Hüseyin kıyamı ile birlikte sadece Ehl-i Aba’nın bir parçası olarak İslam’a değil, verdiği mesaj ile tüm insanlığa seslenmiştir. O, yalnız ve tek başına, ehli ile zalime ve zulmüne karşı başkaldırının sembolüdür. Kerbela bir çığlıktır. O çığlık ki kıyametin habercisi ve haşr günü üflenen Sur misalidir, Hüseyin ise o Sur’a üfleyen Mikail mesabesindedir. Çıkışı ile kıyametin, şehadeti ile haşr gününün habercisidir. O, zalim ve zulmü karşısında ölümü ile insanlığın yeniden dirilişidir. O kıyamı ile Allah’ın Emr-i bi’l ma’rûf ve nehy-i anil münker [1] ayetinin ete kemiğe bürünmüş halidir.

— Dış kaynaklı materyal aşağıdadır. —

(** * The mysql-connector-cpp recipe (recipes/mysql-connector-cpp/all/conanfile.py)

    A shallow embedding of the recipe class [MysqlCppConnRecipe]: toolchain
    validation, option normalisation, the CMake cache variables, the source
    patches and the published [cpp_info].

    Python strings are [string]; dictionaries are [gmap string _]; a method
    that can raise returns a [result]; the source tree that the patches
    rewrite in place is a finite map from file path to file content, threaded
    through the patch steps.

    The functions that the recipe imports from the [conan] package and from
    the Python library are modelled in the modules [Conan] and [Py], after
    their documented behaviour. The library directories that [package_info]
    publishes are joined by the [os.path] of the host, [posixpath] or
    [ntpath]; the files of the source tree are keyed by paths joined as
    [posixpath] does, the separator playing no part in a key. *)

From Stdlib Require Import ZArith Ascii String List Bool DecimalString.
From stdpp Require Import gmap strings.

Local Open Scope Z_scope.

(** ** Exceptions and the result of a method that may raise *)

Inductive exception : Type :=
| ConanInvalidConfiguration (msg : string)
| ConanException (msg : string)
| FileNotFoundError (path : string)
| KeyError (key : string).

Inductive result (A : Type) : Type :=
| Ok (a : A)
| Raise (e : exception).

Arguments Ok {A} a.
Arguments Raise {A} e.

Global Instance result_ret : MRet result := fun _ a => Ok a.

Global Instance result_bind : MBind result := fun _ _ k m =>
  match m with
  | Ok a => k a
  | Raise e => Raise e
  end.

Definition raises {A : Type} (m : result A) : Prop :=
  exists e, m = Raise e.

Definition is_ok {A : Type} (m : result A) : bool :=
  match m with Ok _ => true | Raise _ => false end.

(** ** The Python string operations the recipe and its helpers rely on *)

Module Py.

(** [s.find(sub)]: index of the first occurrence, [-1] when there is none. *)
Fixpoint find_from (i : Z) (s sub : string) : Z :=
  if String.prefix sub s then i
  else match s with
       | EmptyString => -1
       | String _ s' => find_from (i + 1) s' sub
       end.

Definition find (s sub : string) : Z := find_from 0 s sub.

(** [sub in s] *)
Definition contains (sub s : string) : bool := negb (find s sub =? -1).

O bazılarının sandığı gibi dünya saltanatı ve zevk-i sefası peşinde bu kıyama kalkışmadı. O öyle bir sultandı ki isteği dünya nimetleri olsa, Peygamber’in torunu, Ali ve Fatıma’nın evlad-ı güzini olarak hiçbir zalim hükümdar, Yezit bile olsa ona dokunmaya cesaret edemez, onu hoş tutmak ister ve dünya nimetlerine boğardı. Ancak o atası Muhammed Mustafa ve babası Ali’yel Murtaza gibi bu dünyanın zevk ve saltanatından vazgeçmiş, insanlık tahtına göz koymuş, hak ile batıl arasındaki kıldan ince kılıçtan keskince çizgiyi birbirinden ayırmak için can-ı cananını kurban kılmıştı. O, İbrahim Aleyhisselam’ın Allah’a kurban olarak sunduğu evladından daha evla idi. O Ehl-i Beyt’in hak ve adalet terazisindeki kurbanı idi. O başı ile yalnız İslam’ın değil, tüm insanlığın kurbanı idi. Öyle bir kurban ki çarmıhtaki İsa Aleyhisselam’ın fedakârlığı bile bu fedakârlığın yanında ne kadar küçüktü.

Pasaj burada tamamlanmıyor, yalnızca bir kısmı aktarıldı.